(* ===== verification/Replica.v ===== *)
(** The retention controller of a replica: replica/generation.go, state.go, controller.go.

    A replica keeps its archive in a Kubo node it does not own.  A generation of heads is
    one small anchor block that links their roots; the anchor is pinned recursively before
    the follower commits its checkpoint, and only anchors the durable ledger says are the
    controller's own are ever unpinned.  The [Backend] interface of the code is a class
    here; telemetry and the mutex are left out, so a call is one run over the key-value
    store and the node. *)
From Stdlib Require Strings.Byte.
From Stdlib Require String.
From S2P Require Import Prelude Cid Schema Core Engine Ledger Json JsonDecode Publication.

(** [cid.Parse] of a text; the text of a CID is ASCII. *)
Class CidParse `{MH : Multihash} `{CT : !CidText} : Type := {
  cid_Parse : string -> option CidV;
  Parse_String : forall c, cid_Parse (cid_String c) = Some c;
  String_valid : forall c, validString (cid_String c) = true }.

(** ** Generations *)

Definition generationVersion : Z := 1.
Definition maxReplicaIDBytes : nat := 64.
Definition maxHeadNameBytes : nat := 128.
Definition maxGenerationHeads : nat := 64.

Section Generation.
Context `{MH : Multihash} `{CB : !DagCbor}.

Record RHead : Type := mkRHead { rh_Name : string; rh_Root : Cid; rh_Manifest : Cid; rh_SyncedTo : Z }.
Record RGeneration : Type := mkRGeneration { rg_ReplicaID : string; rg_UpdatedAt : Time; rg_Heads : list RHead }.
#[global] Instance RHead_eq_dec : EqDecision RHead.
Proof. solve_decision. Defined.
#[global] Instance RGeneration_eq_dec : EqDecision RGeneration.
Proof. solve_decision. Defined.
Lemma supersede_run c st a w o w' : holds c st w -> distinct st -> supersede c st a w = (o, w') ->
  drops c (anchors (st_Cleanup st)) (pinsOf w) (pinsOf w') /\
  match o with Err _ => soundAt c (st_Current st) w' | Ok st' => holds c st' w' /\ st_Current st' = st_Current st /\ st_Pending st' = st_Pending st /\ kept c st' a (pinsOf w') end.
Proof.
  intros Hh Hdi. assert (Hsame : (forall q, st_Pending st = Some q -> owned q = true -> rt_Anchor q = a) -> kept c st a (pinsOf w)).
  { intros Hq x Hx Hp. destruct Hh as [[[_ Ht _] _] _]. destruct (Ht x Hp) as (r & Hr & Ho & <-). exists r. split; [|done]. unfold stateRetained in Hr.
    rewrite !elem_of_app in *. destruct Hr as [?|[?|Hr]]; auto. destruct (st_Pending st) as [q|]; [|by apply elem_of_nil in Hr].
    apply list_elem_of_singleton in Hr as ->. by destruct Hx; apply Hq. }
  unfold supersede. destruct (st_Pending st) as [q|] eqn:Eq; [|intros [= <- <-]; split; [apply drops_refl|]; split_and!; auto; by apply Hsame].
  destruct (negb (bool_decide (rt_Anchor q = a)) && owned q) eqn:Eo.
  - intros [([errs st1] & w1 & H1 & H)|(e & H1 & _)]%bind_run; apply (cleanup_run _ _ _ _ _ Hh) in H1 as (Hd & errs' & st1' & Ho & Hh1 & Hdr); [|discriminate Ho].
    injection Ho as <- <-. destruct (full st1); [injection H as <- <-; split; [done|]; rewrite <- (dr_current _ _ _ _ Hdr); by apply holds_at|]. injection H as <- <-. split; [done|].
    assert (Hn : rt_Anchor q ∉ anchors (st_Cleanup st1)) by (eapply anchors_drained; [exact Hdr|by apply Hdi]).
    assert (Eq1 : st_Pending st1 = Some q) by (rewrite (dr_pending _ _ _ _ Hdr); done). rewrite (appendCleanup_new _ _ Hn). destruct Hh1 as [Hm1 (k & Hk & Hkm & Ec & Ep)].
    split; [split; [by apply mem_append|by exists k]|]. cbn [st_Current st_Pending]. rewrite (dr_current _ _ _ _ Hdr). split_and!; [done|congruence|].
    intros x Hx Hp. cbn [st_Cleanup st_Current]. destruct Hm1 as [[_ Ht _] _]. destruct (Ht x Hp) as (r & Hr & Ho & <-). exists r. split; [|done]. unfold stateRetained in Hr. rewrite Eq1 in Hr.
    rewrite <- (dr_current _ _ _ _ Hdr). set_solver.
  - intros [= <- <-]. split; [apply drops_refl|]. split_and!; [done..|]. apply Hsame. intros q' [= <-] Hq. rewrite Hq, andb_true_r in Eo. apply negb_false_iff, bool_decide_eq_true in Eo. done.
Qed.

Lemma reserve_run c st a w o w' : holds c st w -> reserve c st a w = (o, w') ->
  drops c (anchors (st_Cleanup st)) (pinsOf w) (pinsOf w') /\
  match o with Err _ => soundAt c (st_Current st) w' | Ok st' => holds c st' w' /\ drained c st st' (pinsOf w') end.
Proof.
  intros Hh. unfold reserve. destruct (st_Current st) as [cur|] eqn:Ec; [|intros [= <- <-]; auto using drops_refl, drained_refl].
  destruct (_ && _); [|intros [= <- <-]; auto using drops_refl, drained_refl].
  intros [([errs st1] & w1 & H1 & H)|(e & H1 & _)]%bind_run; apply (cleanup_run _ _ _ _ _ Hh) in H1 as (Hd & errs' & st1' & Ho & Hh1 & Hdr); [|discriminate Ho].
  injection Ho as <- <-. destruct (full st1); injection H as <- <-; split; try done. rewrite <- Ec, <- (dr_current _ _ _ _ Hdr). by apply holds_at.
Qed.

(** ** Preparing *)

Lemma orFail_run {A : Type} c st (m : M W A) w o w' : orFail c st m w = (o, w') ->
  exists x w1, m w = (x, w1) /\ match x with Ok y => o = Ok y /\ w' = w1 | Err e => transitionFailure c st e w1 = (o, w') end.
Proof. unfold orFail. intros (x & w1 & H1 & H)%bind_run_attempt. exists x, w1. split; [done|]. destruct x; [by injection H as <- <-|done]. Qed.

(** An action of the node that adds the candidate's pin or nothing. *)
Lemma orFail_pin c st q (m : M B unit) w o w' : holds c st w -> ledger w = Ok st -> st_Pending st = Some q -> owned q = true -> pinsOf w !! rt_Anchor q = None ->
  (forall s x s', m s = (x, s') -> s = snd w -> pins s' = pins s \/ pins s' = <[rt_Anchor q := reserved c]> (pins s)) ->
  orFail c st (onKubo m) w = (o, w') ->
  changes c (Some (rt_Anchor q)) (pinsOf w) (pinsOf w') /\ match o with Ok _ => holds c st w' /\ ledger w' = Ok st | Err _ => soundAt c (st_Current st) w' end.
Proof.
  intros Hh Hl Hq Ho Hn Hm (x & w1 & H1 & H)%orFail_run. unfold onKubo in H1. destruct (m (snd w)) as [x' b] eqn:E. injection H1 as <- <-. apply Hm in E; [|done].
  assert (Hl1 : ledger (fst w, b) = Ok st) by done. set (w1 := (fst w, b)) in *. change (pinsOf w1 = pinsOf w \/ pinsOf w1 = <[rt_Anchor q := reserved c]> (pinsOf w)) in E.
  assert (Hch : changes c (Some (rt_Anchor q)) (pinsOf w) (pinsOf w1)).
  { destruct E as [E|E]; rewrite E; [done|]. intros y. destruct (decide (y = rt_Anchor q)) as [->|Hy]; [|left; by rewrite lookup_insert_ne]. right; right. by rewrite lookup_insert_eq. }
  assert (Hm1 : mem c st (pinsOf w1)) by (destruct Hh as [Hm0 _]; destruct E as [E|E]; rewrite E; [done|by apply mem_pin]).
  assert (Hh1 : holds c st w1) by (split; [done|by exists st]). destruct x' as [u|e].
  - by destruct H as [-> ->].
  - apply (transitionFailure_run _ _ _ _ _ _ Hh1) in H as (-> & Hd & Hs). split; [|done]. etransitivity; [exact Hch|by eapply drops_changes].
Qed.

Lemma pinCandidate_run c st q w o w' : holds c st w -> ledger w = Ok st -> st_Pending st = Some q -> owned q = true -> pinsOf w !! rt_Anchor q = None ->
  pinCandidate c st (rt_Anchor q) w = (o, w') ->
  changes c (Some (rt_Anchor q)) (pinsOf w) (pinsOf w') /\ match o with Ok _ => holds c st w' /\ ledger w' = Ok st | Err _ => soundAt c (st_Current st) w' end.
Proof.
  intros Hh Hl Hq Ho Hn. unfold pinCandidate.
  assert (Hadd : orFail c st (onKubo (bk_PinAddRecursive (rt_Anchor q) (ct_pinName c))) w = (o, w') ->
    changes c (Some (rt_Anchor q)) (pinsOf w) (pinsOf w') /\ match o with Ok _ => holds c st w' /\ ledger w' = Ok st | Err _ => soundAt c (st_Current st) w' end).
  { apply orFail_pin; try done. intros s x s' E _. apply bk_add_spec in E. destruct x; auto. }
  destruct (st_Current st) as [cur|] eqn:Ec; [|exact Hadd]. destruct (owned cur); [|exact Hadd]. clear Hadd. rewrite <- Ec. pose proof (holds_at _ _ _ Hh) as Hat.
  intros [(s & w1 & H1 & H)|(e & H1 & ->)]%bind_run; apply status_run in H1 as [Hs Hv]; [|split; [by destruct Hs as [_ ->]|by eapply soundAt_same]].
  specialize (Hv s eq_refl). destruct (exactly (ct_pinName c) s) eqn:Ee; cbn [negb] in H; [|injection H as <- <-; split; [by destruct Hs as [_ ->]|by eapply soundAt_same]].
  unfold exactly in Ee. apply bool_decide_eq_true in Ee. destruct Hs as [Hs1 Hs2]. rewrite <- Hs2 in *. revert H. apply orFail_pin; try done.
  - by eapply holds_same.
  - unfold ledger in *. by rewrite Hs1.
  - intros y x y' E ->. apply bk_update_spec in E. cbv zeta in E. change (pins (snd w1)) with (pinsOf w1) in *. rewrite <- Hv, Ee in E. cbn in E. destruct x; auto.
Qed.

(** What a call promises of the pins and of the durable current generation. *)
Definition keeps c (a : option CidV) (cur : option retainedGeneration) w w' : Prop := changes c a (pinsOf w) (pinsOf w') /\ soundAt c cur w'.
Lemma keeps_same c a cur w w' : same w w' -> soundAt c cur w -> keeps c a cur w w'.
Proof. intros Hs H. split; [by destruct Hs as [_ ->]|by eapply soundAt_same]. Qed.
Lemma keeps_before c a cur w w1 w' : changes c a (pinsOf w) (pinsOf w1) -> keeps c a cur w1 w' -> keeps c a cur w w'.
Proof. intros H1 [H2 H3]. split; [by etransitivity|done]. Qed.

* * *

Task to complete.
Filter the data above down to lines with the word "RGeneration", and copy them.

Output for this task.
Record RGeneration : Type := mkRGeneration { rg_ReplicaID : string; rg_UpdatedAt : Time; rg_Heads : list RHead }.
#[global] Instance RGeneration_eq_dec : EqDecision RGeneration.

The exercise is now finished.